BioASQ pushes for a solution to the information access problem of biomedical experts by setting up a challenge on biomedical semantic indexing and question answering (QA).
Biomedical knowledge is dispersed in hundreds of heterogeneous knowledge sources and databases; many of them are connected on the Linked Open Data cloud. Biomedical experts, on the other hand, are in constant need of highly specialized information, which they cannot easily obtain. To address their needs, an information system needs to "understand'' the data and answer efficiently the experts' questions. Often, however, experts need responses that cannot be answered by a single information source. To integrate information from disparate sources, semantic indexing of the vast quantities of information is needed to bridge the experts' needs with the available data sources.

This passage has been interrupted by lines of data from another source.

(** The memory of a layout is its number of blocks times [_pool_bytes_per_block]. *)
Lemma layout_footprint v groups avail cfg per :
  groups ≠ [] → (single_uniform groups = true → Forall own_specs groups) → layout v groups avail cfg →
  _pool_bytes_per_block v groups = Ok per → footprint (wc_tensors cfg) = per * wc_num_blocks cfg.
Proof.
  intros Hgne Hown Hlay Hper.
  destruct Hlay as [->|g u page n ts -> Hu Hpage Hne Hn Hts|n ts Hne Hsu Hp Hpk|size page n Hne Hsu Hp Hs Hpos Hpg Hpne Hn];
    cbn [wc_tensors wc_num_blocks]; [done| | |].
  - assert (Hg : own_specs g).
    { specialize (Hown ltac:(unfold single_uniform, is_uniform_group; by rewrite Hu)). by inversion Hown. }
    unfold own_specs in Hg. rewrite Hu in Hg. destruct Hg as [Hg1 Hg2].
    rewrite (pool_bytes_single v g u Hu), Hpage in Hper. injection Hper as <-.
    unfold uniform_page_size_bytes, uniform_page_sizes in Hpage. bind_inv Hpage as ps Eps. injection Hpage as <-.
    rewrite <-Hg1 in Hts.
    eapply per_layer_tensors in Hts as [Hsum Hst]; [|intros [name s] Hin; by apply get_layer_Ok|exact Eps].
    by rewrite footprint_unpacked, Hsum by done.
  - apply packed_config_spec in Hpk as (b & Hb & HT & _ & ->).
    rewrite pool_bytes_general, Hp, Hb in Hper by done. injection Hper as <-.
    pose proof (flat_slots_bytes b) as Hsum. destruct (flat_slots b) as [|p l]; [done|]. cbn.
    by rewrite (proj2 (Z.eqb_neq _ _)).
  - rewrite pool_bytes_general, Hp, Hs in Hper by done. cbn [mbind result_bind] in Hper. rewrite Hpg in Hper.
    injection Hper as <-. rewrite footprint_unpacked by (apply Forall_fmap, Forall_true; done). rewrite sum_pools. lia.
Qed.

(** The KV cache of a worker fits in its memory and uses all of it that whole
    blocks can use: the tensors take [_pool_bytes_per_block] bytes per block, and
    without an override the number of blocks is the largest that fits. *)
Theorem layout_uses_memory v groups avail cfg :
  groups ≠ [] → groups_ok groups → Forall own_specs groups → 0 ≤ avail →
  get_kv_cache_config_from_groups v groups avail = Ok cfg →
  ∃ per, _pool_bytes_per_block v groups = Ok per ∧ 0 < per ∧
    footprint (wc_tensors cfg) = per * wc_num_blocks cfg ∧
    match num_gpu_blocks_override v with
    | Some n => wc_num_blocks cfg = n
    | None => per * wc_num_blocks cfg ≤ avail < per * (wc_num_blocks cfg + 1)
    end.
Proof.
  intros Hne Hok Hown Havail Hcfg%config_layout.
  destruct (layout_blocks _ _ _ _ Hne Hok Hcfg) as (per & Hper & Hpos & Hn).
  pose proof (layout_footprint _ _ _ _ _ Hne (λ _, Hown) Hcfg Hper) as Hfoot. exists per. split; [done|]. split; [done|]. split; [done|]. unfold may_override_num_blocks in Hn.
  destruct (num_gpu_blocks_override v) as [o|]; cbn in Hn; [done|].
  assert (wc_num_blocks cfg = avail / per) as ->.
  { rewrite Hn. case_match; [done|]. apply Z.max_l. by apply Z.div_pos. }
  pose proof (Z.div_mod avail per ltac:(lia)). pose proof (Z.mod_pos_bound avail per Hpos). lia.
Qed.

Lemma layout_uses_memory_witness :
  ∃ cfg, get_kv_cache_config_from_groups demo_vllm demo_groups 5000 = Ok cfg ∧ wc_num_blocks cfg = 19 ∧
    ∃ per, _pool_bytes_per_block demo_vllm demo_groups = Ok per ∧ 0 < per ∧
      footprint (wc_tensors cfg) = per * wc_num_blocks cfg ∧
      per * wc_num_blocks cfg ≤ 5000 < per * (wc_num_blocks cfg + 1).
Proof.
  eexists. split; [vm_compute; reflexivity|]. split; [reflexivity|].
  apply (layout_uses_memory demo_vllm demo_groups 5000); [done| | |lia|vm_compute; reflexivity]; repeat constructor.
Defined.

Semantic indexing is currently achieved by manual annotation, and does not scale up. Automating this process requires large-scale classification of data into hierarchically organized concepts. QA methods capable of "interpreting'' questions in terms of the same concepts are also needed. BioASQ pushes towards improved biomedical semantic indexing and QA via ambitious, yet realistic challenge tasks. The challenge runs in two stages, designed to
- adapt traditional semantic indexing and QA methods to the needs of biomedical experts, and
- collect feedback and improve the experimental setting itself.
A large computational infrastructure, already available to the consortium, is used to evaluate competing systems. Evaluation measures have been established before the challenge. Biomedical experts participate in the consortium, both as partners and through a supporting network of third parties.